Werner Romberg (born 16 May 1909 in Berlin; died 5 February 2003 in Heidelberg) was a German mathematician and physicist.

Romberg studied mathematics and physics from 1928 at Heidelberg University and the Ludwig-Maximilians-Universität München and completed his doctorate in 1933 at the Ludwig-Maximilians-Universität München under the supervision of Arnold Sommerfeld; his thesis was entitled "Zur Polarisation des Kanalstrahllichtes" ["On the polarisation of channel light beams"]. At the Ludwig-Maximilians-Universität München, he studied mathematics under, among others, Oskar Perron and Constantin Carathéodory. In 1933, as a so-called "half-Jew" in the terminology of the new National Socialist government of Germany, he sought to immigrate to the Soviet Union. From 1934 to 1937, he worked as a theoretical physicist in the university of Dnipro (then Dnipropetrovsk). In 1938, he went, via the Institute for Astrophysics in Prague, to Norway, where he became an assistant to Egil Hylleraas at the University of Oslo. He also briefly worked at the Technical University of Trondheim with Johan Holtsmark, who was building a Van de Graaff generator there. With the German occupation of Norway he fled to Uppsala in Sweden. In 1941 the Nazi German state stripped him of his German citizenship, and in 1943 recognition of his doctorate was revoked. He became a Norwegian citizen in 1947.

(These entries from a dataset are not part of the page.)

(* ===== verification/ClientSession.v ===== *)
(** * The response that the client returns

    The client takes the body with the streaming interface, in whatever parts its
    decompressor accepts, and returns what the body that [decode] collects
    decompresses to.  This is for responses without coding and with gzip: the
    decompressors of both are [Stream]s. *)
From S2P Require Import Prelude RustStd RustStr Errors Validate Head Message Buffer BodyDecoder BodyFacts Compression.
From S2P Require Import DecoderCore CoreFacts CoreApi HeadFacts Stream ResponseDecoder ResponseFacts ResponseTheorems.
From S2P Require Import Encoder EncoderFacts Io Streaming ReverseProxy ProxyResponse Decompressors Client.

Module ClientSession.
Import ProxyResponse.ProxyResponse Client DecompressorFacts.

Section Client.
Context {G BS ZD : Type} {gzip_dec : GzipDecoder G} {brotli_dec : BrotliStream BS} {zstd_dec : ZstdDecoder ZD}.
Context {inflate : bytes -> bytes} `{!GzipLaws (G := G) inflate}.

Abbreviation Any := (AnyDecompressor G BS ZD).
Abbreviation Inflating := (Inflating (G := G) (BS := BS) (ZD := ZD)).
Abbreviation Session := (Session (G := G) (BS := BS) (ZD := ZD)).
Abbreviation Exchange := (Exchange (G := G) (BS := BS) (ZD := ZD)).

(** ** The decompressor of the client *)

(** What is read through [d] decompresses to. *)
Definition any_whole (d : Any) : bytes -> bytes :=
  match d with AGzip _ => inflate | _ => fun fed => fed end.

Definition any_at (whole : bytes -> bytes) (d : Any) (fed given : bytes) : Prop :=
  match d with
  | ANone d => whole = (fun fed => fed) /\ at_ d fed given
  | AGzip d => whole = inflate /\ at_ d fed given
  | _ => False
  end.

#[export] Instance any_stream whole : Stream Any whole any_work.
Proof.
  refine {| at_ := any_at whole |}.
  - intros d input output d' output' s fed given Hd Hc. cbn [decompress AnyDecompressor_decompressor] in Hc. unfold any_decompress in Hc.
    destruct d as [d|d| |]; [| |done|done]; destruct Hd as [-> Hd];
      destruct (decompress d input output) as [[d1 o1] r1] eqn:He; injection Hc as <- <- ->;
      destruct (stream_call _ _ _ _ _ _ _ _ Hd He) as [C1 C2 C3 C4 C5 C6 C7 C8]; by split.
  - intros d fed given Hd. destruct d as [d|d| |]; [| |done|done]; destruct Hd as [-> Hd]; exact (stream_prefix _ _ _ Hd).
  - intros d output fed given Hd. cbn [decompress AnyDecompressor_decompressor]. unfold any_decompress.
    destruct d as [d|d| |]; [| |done|done]; destruct Hd as [-> Hd]; pose proof (stream_empty d output _ _ Hd) as He;
      by destruct (decompress d [] output) as [[d1 o1] r1].
Defined.

(** ** Decompressing *)

Section Inflate.
Context (whole : bytes -> bytes).
Implicit Types i : Inflating.

(** All that [fed] decompresses to is in the body. *)
Record drained (fed : bytes) i : Prop := {
  fl_at : at_ (whole := whole) (work := any_work) (decompressor i) fed (body i);
  fl_whole : body i = whole fed;
  fl_room : output_buf i <> []
}.

(** A call of the decompressor, and its output. *)
Lemma call_spec i input fed :
  at_ (whole := whole) (work := any_work) (decompressor i) fed (body i) ->
  match run_decompressor input i with
  | (i1, Ok s) => call_ok (at_ (whole := whole) (work := any_work)) whole any_work (decompressor i) (decompressor i1) fed (body i) input (output_buf i) (output_buf i1) s /\
      take_output (produced s) i1 = (with_body (body i ++ to_index (produced s) (output_buf i1)) i1, Ok tt)
  | (_, Err x) => orderly (Err (A := unit) x)
  end.
Proof.
  intros Ha. unfold run_decompressor. destruct (decompress (decompressor i) input (output_buf i)) as [[d o] [s|e]] eqn:Hd; [|done].
  cbn [map_err]. pose proof (stream_call _ _ _ _ _ _ _ _ Ha Hd) as Hc. split; [exact Hc|].
  unfold take_output. destruct (0 <? produced s) eqn:E.
  - unfold mbind, st_bind, get, unwrap, modify. cbn [output_buf body]. rewrite (proj2 (N.leb_le _ _)); [done|].
    pose proof (call_produced _ _ _ _ _ _ _ _ _ _ _ Hc) as Hp. pose proof (call_length _ _ _ _ _ _ _ _ _ _ _ Hc) as Hl. unfold blen in *. lia.
  - assert (produced s = 0) as -> by lia. unfold to_index. by rewrite take_0, app_nil_r.
Qed.

Lemma call_room i i1 input fed s :
  call_ok (at_ (whole := whole) (work := any_work)) whole any_work (decompressor i) (decompressor i1) fed (body i) input (output_buf i) (output_buf i1) s ->
  output_buf i <> [] -> output_buf i1 <> [].
Proof. intros Hc Ho Hn. apply Ho. pose proof (call_length _ _ _ _ _ _ _ _ _ _ _ Hc) as Hl. rewrite Hn in Hl. by destruct (output_buf i). Qed.
Lemma chunk_loop fuel i fed rem total :
  (any_work (decompressor i) rem < fuel)%nat ->
  at_ (whole := whole) (work := any_work) (decompressor i) fed (body i) -> output_buf i <> [] ->
  0 < total \/ body i = whole fed /\ rem <> [] ->
  match loop fuel chunk_round (i, (rem, total)) with
  | ((i', _), Ok t) => exists n, n <= blen rem /\ t = total + n /\ 0 < t /\ drained (fed ++ to_index n rem) i'
  | (_, Err x) => orderly (Err (A := unit) x)
  end.
Proof.
  revert i fed rem total. induction fuel as [|fuel IH]; intros i fed rem total Hw Ha Ho Hp; [lia|]. cbn [loop].
  unfold chunk_round at 1, mbind, st_bind. pose proof (call_spec i rem fed Ha) as Hc.
  destruct (run_decompressor rem i) as [i1 [s|x]]; [|by destruct x]. destruct Hc as [Hc Ht]. rewrite Ht. unfold unwrap.
  pose proof Hc as [C1 C2 C3 C4 C5 C6 C7 C8]. rewrite (proj2 (N.leb_le _ _) C2). cbn [mret st_ret].
  assert (Hpos : 0 < total + consumed s) by (destruct Hp as [?|[Hb Hr]]; [lia|]; specialize (C8 Hb Hr Ho); lia).
  set (i2 := with_body (body i ++ to_index (produced s) (output_buf i1)) i1).
  assert (Ho2 : output_buf i2 <> []) by (by eapply call_room).
  assert (Hdone : is_output_full s = false ->
    exists n, n <= blen rem /\ total + consumed s = total + n /\ 0 < total + consumed s /\ drained (fed ++ to_index n rem) i2).
  { intros Hf. exists (consumed s). split_and!; [done..|]. split; [exact C4 | by apply C6 | done]. }
  assert (Hmove : consumed s <> 0 \/ produced s <> 0 ->
    match loop fuel chunk_round (i2, (from_index (consumed s) rem, total + consumed s)) with
    | ((i', _), Ok t) => exists n, n <= blen rem /\ t = total + n /\ 0 < t /\ drained (fed ++ to_index n rem) i'
    | (_, Err x) => orderly (Err (A := unit) x)
    end).
  { intros Hm. specialize (C5 Hm). specialize (IH i2 (fed ++ to_index (consumed s) rem) (from_index (consumed s) rem) (total + consumed s)).
    destruct (loop fuel _ _) as [[i' p] [t|x]].
    - destruct IH as (n & H1 & H2 & H3 & H4); [cbn; lia | exact C4 | done | by left|]. exists (consumed s + n).
      rewrite to_index_more, app_assoc. unfold from_index, blen in H1. rewrite length_drop in H1. split_and!; try done; unfold blen in *; lia.
    - apply IH; [cbn; lia | exact C4 | done | by left]. }
  destruct s as [cn pn|cn pn|cn pn]; cbn [is_complete is_output_full consumed produced negb andb] in *.
  - destruct ((cn =? 0) && (pn =? 0)) eqn:E; [by apply Hdone|].
    destruct (is_empty (from_index cn rem)); [by apply Hdone|]. apply Hmove. lia.
  - by apply Hdone.
  - specialize (C7 eq_refl). assert (pn <> 0) by (destruct (output_buf i); [done|]; unfold blen in C7; cbn in C7; lia).
    rewrite (proj2 (N.eqb_neq pn 0)), andb_false_r by done. apply Hmove. by right.
Qed.

(** Some of the data is taken, and all that comes of it is in the body. *)
Lemma decompress_chunk_spec i fed data :
  drained fed i -> data <> [] ->
  match decompress_chunk data i with
  | (i', Ok n) => 0 < n <= blen data /\ drained (fed ++ to_index n data) i'
  | (_, Err x) => orderly (Err (A := unit) x)
  end.
Proof.
  intros [Ha Hb Ho] Hd. unfold decompress_chunk.
  pose proof (chunk_loop (S (any_work (decompressor i) data)) i fed data 0 (Nat.lt_succ_diag_r _) Ha Ho (or_intror (conj Hb Hd))) as Hl.
  destruct (loop _ _ _) as [[i' p] [t|x]]; [|exact Hl]. destruct Hl as (n & H1 & -> & H2 & H3). rewrite N.add_0_l in *. by split.
Qed.

(** At the end there is nothing left to come out. *)
Lemma drain_decompressor_spec i fed :
  drained fed i ->
  exists i', drain_decompressor i = (i', Ok tt) /\ drained fed i'.
Proof.
  intros [Ha Hb Ho]. unfold drain_decompressor. cbn [loop]. unfold drain_round at 1, mbind, st_bind. pose proof (call_spec i [] fed Ha) as Hc.
  pose proof (stream_empty (decompressor i) (output_buf i) fed (body i) Ha) as Hok.
  unfold run_decompressor in *. destruct (decompress (decompressor i) [] (output_buf i)) as [[d o] [s|e]]; [|done]. cbn [map_err] in *.
  destruct Hc as [[C1 C2 C3 C4 C5 C6 C7 C8] Ht]. rewrite Ht. cbn [output_buf body decompressor] in *.
  assert (Hin : to_index (consumed s) [] = []) by apply take_nil. rewrite Hin, app_nil_r in C4.
  assert (Hout : to_index (produced s) o = []).
  { pose proof (stream_prefix _ _ _ C4) as [more Hm]. rewrite <- Hb in Hm. rewrite <- app_assoc in Hm.
    symmetry in Hm. rewrite <- (app_nil_r (body i)) in Hm at 2. apply app_inv_head, app_eq_nil in Hm. apply Hm. }
  assert (Hp : produced s = 0).
  { apply (f_equal length) in Hout. unfold to_index in Hout. rewrite length_take in Hout. unfold blen in *. cbn in Hout. lia. }
  rewrite Hout, app_nil_r, Hp in *. cbn [mret st_ret]. rewrite N.eqb_refl.
  eexists. split; [by destruct (is_complete s)|]. split; [exact C4 | done |]. cbn. intros ->. by destruct (output_buf i).
Qed.
End Inflate.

After the Second World War, from 1949 to 1968, he was a professor in Trondheim; from 1960 he was head of the applied mathematics department. In Norway, he built up his research group in numerical analysis, and part of the introduction of digital computers, such as GIER, the first computer at Trondheim. From 1968 he held the chair for Mathematical Methods in Natural Sciences and Numerics at Heidelberg University.